[[ DATA FOR THIS EXERCISE open ]]

(** An accepted file that parses is stored under the identifier drawn for
    it, with the parsed columns in their order, the entries of other
    identifiers are untouched and the raw bytes are on disk, whatever the
    request is answered. The answer is the reply with that identifier,
    the filename, the columns and the preview rows when the preview can
    be rendered as JSON; when a preview cell is a NaN the request is
    answered 500, the dataset staying stored. *)
Theorem upload_stores_dataset
    (st : state) (filename content : string) (df : DataFrame) :
  Py.elem (file_extension filename) accepted_extensions = true ->
  read_table w (file_extension filename) content = inr df ->
  exists st',
    snd (upload_file w (Some filename) content st) = st'
    /\ data_store st' !! uuid w (uuid_ctr st)
       = Some {| e_filename := filename;
                 e_path := UPLOAD_DIR +:+ "/" +:+ uuid w (uuid_ctr st)
                           +:+ "." +:+ file_extension filename;
                 e_columns := columns df; e_df := df;
                 e_dashboard := None |}
    /\ (forall other, other <> uuid w (uuid_ctr st) ->
          data_store st' !! other = data_store st !! other)
    /\ fs st' !! (UPLOAD_DIR +:+ "/" +:+ uuid w (uuid_ctr st) +:+ "."
                  +:+ file_extension filename)
       = Some (Upload content)
    /\ (json_compliant (head w df) = true ->
        fst (upload_file w (Some filename) content st)
        = Return {| up_file_id := uuid w (uuid_ctr st);
                    up_filename := filename;
                    up_columns := columns df;
                    up_preview := head w df |})
    /\ (json_compliant (head w df) = false ->
        fst (upload_file w (Some filename) content st)
        = Raise (Exception
                   "Out of range float values are not JSON compliant")
        /\ status_of (fst (upload_file w (Some filename) content st))
           = 500).
Proof.
  intros Hext Hparse.
  assert (upload_file w (Some filename) content st
          = send_reply {| up_file_id := uuid w (uuid_ctr st);
                          up_filename := filename;
                          up_columns := columns df;
                          up_preview := head w df |}
              {| data_store :=
                   <[uuid w (uuid_ctr st)
                     := {| e_filename := filename;
                           e_path := UPLOAD_DIR +:+ "/"
                                     +:+ uuid w (uuid_ctr st)
                                     +:+ "." +:+ file_extension filename;
                           e_columns := columns df; e_df := df;
                           e_dashboard := None |}]> (data_store st);
                 fs := <[UPLOAD_DIR +:+ "/" +:+ uuid w (uuid_ctr st)
                         +:+ "." +:+ file_extension filename
                         := Upload content]> (fs st);
                 uuid_ctr := S (uuid_ctr st) |}) as Hrun.
  { unfold upload_file, opt_truthy.
    rewrite (accepted_not_empty _ Hext). cbn [negb form_value].
    rewrite Hext. cbn [negb].
    unfold bind, try_except, uuid4, write_file, of_sum, set_entry, ret.
    cbn [uuid_ctr fs data_store]. now rewrite Hparse. }
  rewrite Hrun. unfold send_reply. cbn [up_preview].
  eexists. split; [reflexivity|].
  destruct (json_compliant (head w df)); cbn [snd fst data_store fs ret raise];
    (split; [apply lookup_insert_eq|]);
    (split; [intros other Hother; now apply lookup_insert_ne|]);
    (split; [apply lookup_insert_eq|]);
    split; intros H; try discriminate H; try reflexivity.
  split; reflexivity.
Qed.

[[ DATA FOR THIS EXERCISE closed ]]

§ **DIRECTIONS FOR THIS TASK**
Of the lines above, output exactly those from the line bearing "rewrite (accepted_not_empty _" through the line bearing "cbn [uuid_ctr fs", inclusive.

§ **RESULT**
    rewrite (accepted_not_empty _ Hext). cbn [negb form_value].
    rewrite Hext. cbn [negb].
    unfold bind, try_except, uuid4, write_file, of_sum, set_entry, ret.
    cbn [uuid_ctr fs data_store]. now rewrite Hparse. }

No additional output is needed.